I can be a very insular person, I know lots of people but when it comes to close friends I can confide in there's only one and this I can't discuss with him because he's so protective of me and wouldn't be able to view it neutrally.
The other problem is the other person I might have tried to talk my feelings through with is the other woman's Dom. I don't feel I have that avenue any more, so I feel even more isolated in my confusion.
S is a lovely caring man, he does lots of things to show me how much I mean to him and I know that I do. I could never doubt his feelings for me.
I've thought of taking a lover of my own, perhaps that would diminish my struggle and I'd not care who he fucked. But then if I don't care about that does it mean he matters less to me? I think that's a possibilty.

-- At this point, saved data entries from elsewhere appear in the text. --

(** * Event chat core of eventfi-backend-v2

    A shallow embedding of [ChatService] (src/src/v1/services/chat.service.ts)
    and of the realtime gateway's room bookkeeping
    (src/src/v1/websocket/chat.socket.ts).

    The relational store behind Prisma is a record of tables, each a list of
    rows in storage order; [findFirst]/[findUnique] return the first matching
    row.  The constraints of the migration
    (src/prisma/migrations/20260206183640_init/migration.sql) that the chat
    code runs into are checked where a write would hit them: the unique
    indexes [EventChat(eventId)] and [ChatMember(chatId, userId)] and the
    foreign keys [EventChat.eventId] and [ChatMessage.replyToId].
    Identifiers (UUID columns) are [nat]; fresh ones come from a counter.
    Timestamps are milliseconds since the epoch, as [Z].  A service method is
    a function in a small state-and-exception monad [M]: a thrown [Error]
    keeps the writes made before it, as awaited Prisma calls do. *)

From Stdlib Require Import List Bool ZArith Lia Arith Sorted Permutation.
From Stdlib Require String Ascii DecimalString.
Import ListNotations String.StringSyntax Ascii.AsciiSyntax.

Open Scope Z_scope.
Delimit Scope string_scope with string.
Delimit Scope char_scope with char.

(** ** Data model *)

Abbreviation Id := nat (only parsing).
Abbreviation Time := Z (only parsing).

(** Prisma enum [ChatRole]. *)
Inductive ChatRole := MEMBER | MODERATOR | ORGANIZER.

(** Prisma enum [TeamRole]. *)
Inductive TeamRole := TEAM_ORGANIZER | CO_HOST | MANAGER | ASSISTANT.

(** Prisma enum [TeamMemberStatus]. *)
Inductive TeamMemberStatus := ACTIVE | PENDING.

(** Prisma enum [OrderStatus]. *)
Inductive OrderStatus :=
  ORDER_PENDING | CONFIRMED | ORDER_CANCELLED | REFUNDED | EXPIRED.

(** Prisma enum [MessageType]. *)
Inductive MessageType := TEXT | IMAGE | ANNOUNCEMENT | SYSTEM.

Definition ChatRole_eqb (a b : ChatRole) : bool :=
  match a, b with
  | MEMBER, MEMBER | MODERATOR, MODERATOR | ORGANIZER, ORGANIZER => true
  | _, _ => false
  end.

Definition MessageType_eqb (a b : MessageType) : bool :=
  match a, b with
  | TEXT, TEXT | IMAGE, IMAGE | ANNOUNCEMENT, ANNOUNCEMENT | SYSTEM, SYSTEM => true
  | _, _ => false
  end.

(** The columns of [Event] the chat code selects. *)
Record Event := mkEvent {
  ev_id : Id;
  organizerId : Id;
  endDate : Time
}.

Record EventTeamMember := mkTeamMember {
  tm_eventId : Id;
  tm_userId : option Id;
  tm_role : TeamRole;
  tm_status : TeamMemberStatus
}.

Of course I'm very well aware you can love more than one person, I still love and miss my beloved Sophia every day. We love each person in a different way, they carve their own niche in your heart and in your life, but historically I've always been pushed out in favour of others by parents and lovers, self analysis has brought me to this conclusion regarding the triggers for my anguish.
What's to stop that happening again? Nothing, but then he could change his mind about wanting to be with me regardless of seeing others.
I'm trying to convince myself I should just accept what he gives me and enjoy it, forget everything else, at the moment though I'm fighting the desire to run and hide away, to protect myself from hurt. If I do that I know I'll miss out on so much love and that potentially is worse.



"The most powerful sexual organ in the body is our brain, open your mind and allow your fantasies free reign, mutual pleasure between consenting adults is a wonderful thing."